Liz Pursey was elected into the role - the first ever woman to hold the position - at the branch's AGM on Tuesday night, less than a day after DEFRA had announced Herefordshire was officially free from the disease.

From midnight on Monday, restrictions on the movement of livestock from Herefordshire to other parts of the country were lifted but Mrs Pursey, a dairy farmer's daughter, a farm secretary and a farmer's wife for the past 20 years, said she would continue pressing for the reopening of livestock markets.

"We're hoping that it's going to be a new start for us although there's an awful long way to climb out of the recession we have had in our membership," said the new chairman, who has a dairy and arable farm between Harewood End and St Weonards in South Herefordshire.

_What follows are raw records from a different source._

(** ** Well-formed records *)

(** The disposition and the reason agree, and a candidate has an owner. *)
Record record_ok (target : Z) (r : FrontierRecord) : Prop := {
  ro_target : pv_target (rec_provenance r) = target;
  ro_candidate : disposition r = Candidate -> rejection r = RejNone /\ is_Some (rec_owner r);
  ro_accepted : disposition r = Accepted -> rejection r = RejNone /\ is_Some (rec_owner r);
  ro_rejected : disposition r = Rejected -> rejection r <> RejNone;
  ro_owner : rec_owner r = None <-> rejection r = NoOwner
}.

Definition records_ok (m : gmap Z FrontierRecord) : Prop := map_Forall record_ok m.

(** Decides the new record of a step. *)
Ltac record :=
  unfold disposition, rejection, external in *; simpl in *; split; simpl in *; intros; naive_solver.

(** What one operation does to the frontier: the records advance and stay well
    formed; the new keys satisfy [K]. *)
Record advances (K : Z -> Prop) (s s' : Frontier) : Prop := {
  av_records : records_le (fr_records s) (fr_records s');
  av_ok : records_ok (fr_records s) -> records_ok (fr_records s');
  av_keys : forall t, t ∈ dom (fr_records s') -> t ∈ dom (fr_records s) \/ K t
}.

#[export] Instance advances_refl K : Reflexive (advances K).
Proof. intros s. split; auto. done. Qed.

Lemma advances_trans K s1 s2 s3 : advances K s1 s2 -> advances K s2 s3 -> advances K s1 s3.
Proof.
  intros [H1 H2 H3] [H4 H5 H6]. split; [by etrans|auto|].
  intros t Ht. destruct (H6 t Ht) as [Ht'|]; auto.
Qed.

Lemma advances_emplace K target r s :
  (forall r0, fr_records s !! target = Some r0 -> record_le r0 r) ->
  ((forall r0, fr_records s !! target = Some r0 -> record_ok target r0) -> record_ok target r) -> K target ->
  advances K s (set_records (<[target := r]> (fr_records s)) s).
Proof.
  intros Hle Hok HK. split; simpl.
  - intros t r0 Hr0. destruct (decide (t = target)) as [->|Hne].
    + exists r. rewrite lookup_insert_eq. auto.
    + exists r0. by rewrite lookup_insert_ne.
  - intros Hm. apply map_Forall_insert_2; [|done]. auto.
  - intros t. rewrite dom_insert_L. intros [->%elem_of_singleton|]%elem_of_union; auto.
Qed.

"But we would now like to see the opening of livestock markets as this will provide the basis for trade. I think it seems it'll be in the new year."

Gordon Gilbert, a Canon Frome farmer and former chairman of the NFU branch, added his relief at Monday's announcement.

"Obviously it's the news we've clearly been waiting for," he said, although he also called for Government action on red tape left surrounding both livestock and export markets.

Although not as badly affected as some farmers in the region by the effects of foot and mouth, Andrew Perry, of Ledbury Grain Group, said the news was "splendid" and means farmers can begin getting back to normal.

"Farmers will be able to get on and move cattle around a bit better now," he explained.

Herefordshire's first case of foot and mouth was on February 26 at Llancloudy and the last on April 26 at Wigmore. In total the county had 42 confirmed cases.